The results indicate that the composition of some invertebrate communities has changed due to exposure to uranium mining activities in Northern Saskatchewan. The number of benthic invertebrate taxa downstream at approximately half of the uranium mine/mill effluent release points was lower compared to the number of taxa observed in reference conditions. That observed effect was not consistent across the set of receiving environments in this analysis, and clearly reflects localized effects and conditions. Benthic taxon richness residuals were strongly correlated with about half of the measured sediment elements and always negatively, such that taxon richness was lower in lakes with higher concentrations/activities of measured metals and radionuclides in the sediments. Taxon richness residuals were most strongly associated with selenium and uranium concentrations, both of which have been studied within these systems with accumulated weight of evidence identifying them as contributors to observed aquatic effects (Robertson and Liber 2007; Muscatello et al. 2008; Muscatello and Liber 2009; Wiramanden et al. 2010; Gallego-Gallegos et al. 2012; Tse et al. 2012; Franz et al. 2013).
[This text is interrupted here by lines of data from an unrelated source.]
(** * EthernetManager: connection state machine of the ESP32 Ethernet manager

    A shallow embedding of [src/EthernetManager.cpp] and [EthernetManager.h]:
    the singleton's fields are a record, every static method is a function
    on a [World] (the singleton, the clock behind [millis()], the platform
    the manager drives, and the calls that leave the manager), and the
    properties of the specification are stated over these functions.

    Conventions
    - [uint32_t]/[unsigned long] values are [Z] in [0, 2^32) and every
      arithmetic operation of the source is followed by [u32]; [uint8_t]
      likewise with [u8]; [int8_t] arguments are plain [Z].
    - A FreeRTOS handle is an [option]: [None] is the null handle.
    - Logging macros ([ETH_LOG_*], [logEthernetStatus]) write no field of the
      manager and are left out.
    - User callbacks are opaque: calling one is recorded in the trace, and a
      callback is taken not to call back into the manager.
    - The Arduino 3.x branch of the two [#if] blocks is the one embedded. *)

From Stdlib Require Import ZArith List Bool String Lia.
From Stdlib Require Import DecimalString.
Import ListNotations.
Open Scope Z_scope.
The general decreasing trend in taxon richness residuals with increasing metal concentration or radionuclide activity was consistent for both reference and exposure lakes, implying that there is a natural background influence of metal concentrations and radionuclide activity on benthic taxon richness. Further, the association between richness and metals and radionuclides was found after accounting for variations in richness related to water depth and associated substrate texture and organic carbon content. The association between richness and metals/radionuclides, therefore, is considered reasonably robust in this analysis. These data could be further explored to identify limits to natural background concentrations of inorganic elements in sediments, or the concentrations/activities that correspond with large variations in benthic communities.

Conclusions

The results indicate the value of benthic invertebrate community monitoring programs supported by comprehensive monitoring of sediment chemistry. Taxon richness was the most sensitive benthic metric for monitoring benthic community responses downstream of uranium mine and mill effluents. The application of the reference condition approach for identifying impacted benthic communities that differ significantly from natural regional compositions should be encouraged in programs designed to meet regulatory requirements.

Acknowledgements

Cameco and Areva provided the data for independent analysis and interpretation by the Canadian Nuclear Safety Commission (CNSC) and reviewed an earlier version of the paper. The work of developing the reference models was funded by the CNSC under contract to Kilgour & Associates. All data checking, analysis and interpretation were conducted independently of Cameco and Areva. Comments on the manuscript by Keith Somers are appreciated. We thank Catherine Proulx for translating the abstract, and Dianne Drummond for help with figures.

Notes

1. Hereafter, the term ‘residual’ is used to refer to standardized residuals, or Z scores.